O ano em que os farmacêuticos mudaram a história da Farmácia
Era meados dos anos 80, que a história cunhou como a “década perdida”. Período marcado pelos paradoxos culturais e políticos. O Brasil experimentava a efervescência política e via crescer a mobilização popular pelo fim do regime militar e a campanha das “Diretas Já”. Era época de reorganizar e fazer renascer a democracia. E já não era sem tempo.
Mundo afora, as corporações avançavam no processo de exploração do mercado mundial em todos os setores. Na Farmácia, não foi diferente. A ofensiva dos laboratórios estrangeiros já havia consolidado o hábito da prescrição de medicamentos industrializados em detrimento aos manipulados nas farmácias nas décadas anteriores. A indústria farmacêutica, que já fazia uso da publicidade desde os primeiros anúncios em jornais e revistas no início século XIX, encontrava terreno fértil na televisão.
Através dela, as propagandas de medicamentos vendiam livremente suas receitas de saúde e ditavam comportamentos, reafirmando a cultura da automedicação. Crianças, adultos e idosos passaram a valer-se de fortificantes, comprimidos, estimulantes e outros ‘produtos’ que prometiam curar falta de apetite, desânimo, dores de cabeça e tantos outros males. Apenas em 1999, com a criação da ANVISA, é que a publicidade encontrou algum regramento para as peças sobre medicamentos.
Medicamentos eram vendidos na mercearia da esquina. Aliás, as próprias farmácias podiam vender toda a sorte de produtos. Assistência farmacêutica era um conceito desconhecido para o sistema de saúde e ainda mais distante para a população. O farmacêutico não tinha nem reconhecimento profissional, nem financeiro.

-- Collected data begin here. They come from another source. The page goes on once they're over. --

(** [new Array(len)]: a number gives that many holes, any other value a
    one-element array holding it. *)
Definition Array_of_length (len : value) : outcome (list value) :=
  match len with
  | VNum n => if decide (0 ≤ n)%Z then Ret (replicate (Z.to_nat n) VUndef)
              else Throw RangeError
  | v => Ret [v]
  end.

Definition new_Array (len : value) : M (loc * nat) :=
  match Array_of_length len with
  | Ret a => l <- alloc a ;; ret (l, length a)
  | Throw e => throw e
  end.

(** *** Calling functions *)

(** [f.call(this, ...args)] for a function value. *)
Definition apply_fn (f : fn) (this : Obj) (args : list value) : M value :=
  λ s, match f this args (arrays s, objects s) with
       | (r, (σ, st)) => (r, State σ st (invocations s))
       end.

(** [m.call(this, ...args)] for whatever a member read gave. *)
Definition call_member (m : member) (this : Obj) (args : list value) : M value :=
  match m with
  | MFun f => apply_fn f this args
  | MVal _ => throw TypeError
  end.

(** A call of the scalar method, recorded in [invocations]. *)
Definition invoke_scalar (f : fn) (this : Obj) (args : list value) : M value :=
  λ s, match f this args (arrays s, objects s) with
       | (r, (σ, st)) => (r, State σ st (invocations s ++ [(args, r)]))
       end.

Definition truthy_member (m : member) : bool :=
  match m with
  | MFun _ => true
  | MVal v => truthy v
  end.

Em Santa Catarina, não havia sequer piso salarial para o farmacêutico. A remuneração do profissional era baseada no salário mínimo. A formação acadêmica era voltada para o trabalho nos laboratórios e não era incomum encontrar farmácias e drogarias sem farmacêutico.
As principais organizações da categoria organizadas à época eram apáticas diante deste quadro. Até que um grupo de estudantes de Farmácia resolveu reagir. Da luta no movimento estudantil por mudanças no sistema político e por melhorias na educação, o grupo decidiu reorganizar o Sindicato dos Farmacêuticos. Em assembleia, a maioria dos profissionais e estudantes de Farmácia deliberou pela retomada do SindFar, encerrando uma longa fase de imobilidade. “A reivindicação principal da época era liberdade. Nós queríamos ser livres pra decidir o nosso destino. O Conselho Regional de Farmácia era extremamente conservador, a Associação de Farmacêuticos não tinha força e o Sindicato dos Farmacêuticos estava sem ação e mal administrado. Restava-nos mudar esta situação”, relembra o farmacêutico Manoel Agostinho Vieira Filho, primeiro presidente eleito após a reconstrução.
30 anos depois deste episódio, há outro cenário para a profissão, e o SindFar fez acontecer parte das mudanças. Do piso salarial instituído para a categoria em Santa Catarina até a construção do regramento sanitário, a criação da Política Nacional de Assistência Farmacêutica e a aprovação da Lei Farmácia Estabelecimento de Saúde para todo o Brasil, muitas conquistas foram amadurecidas junto ao sindicato e transformaram a realidade.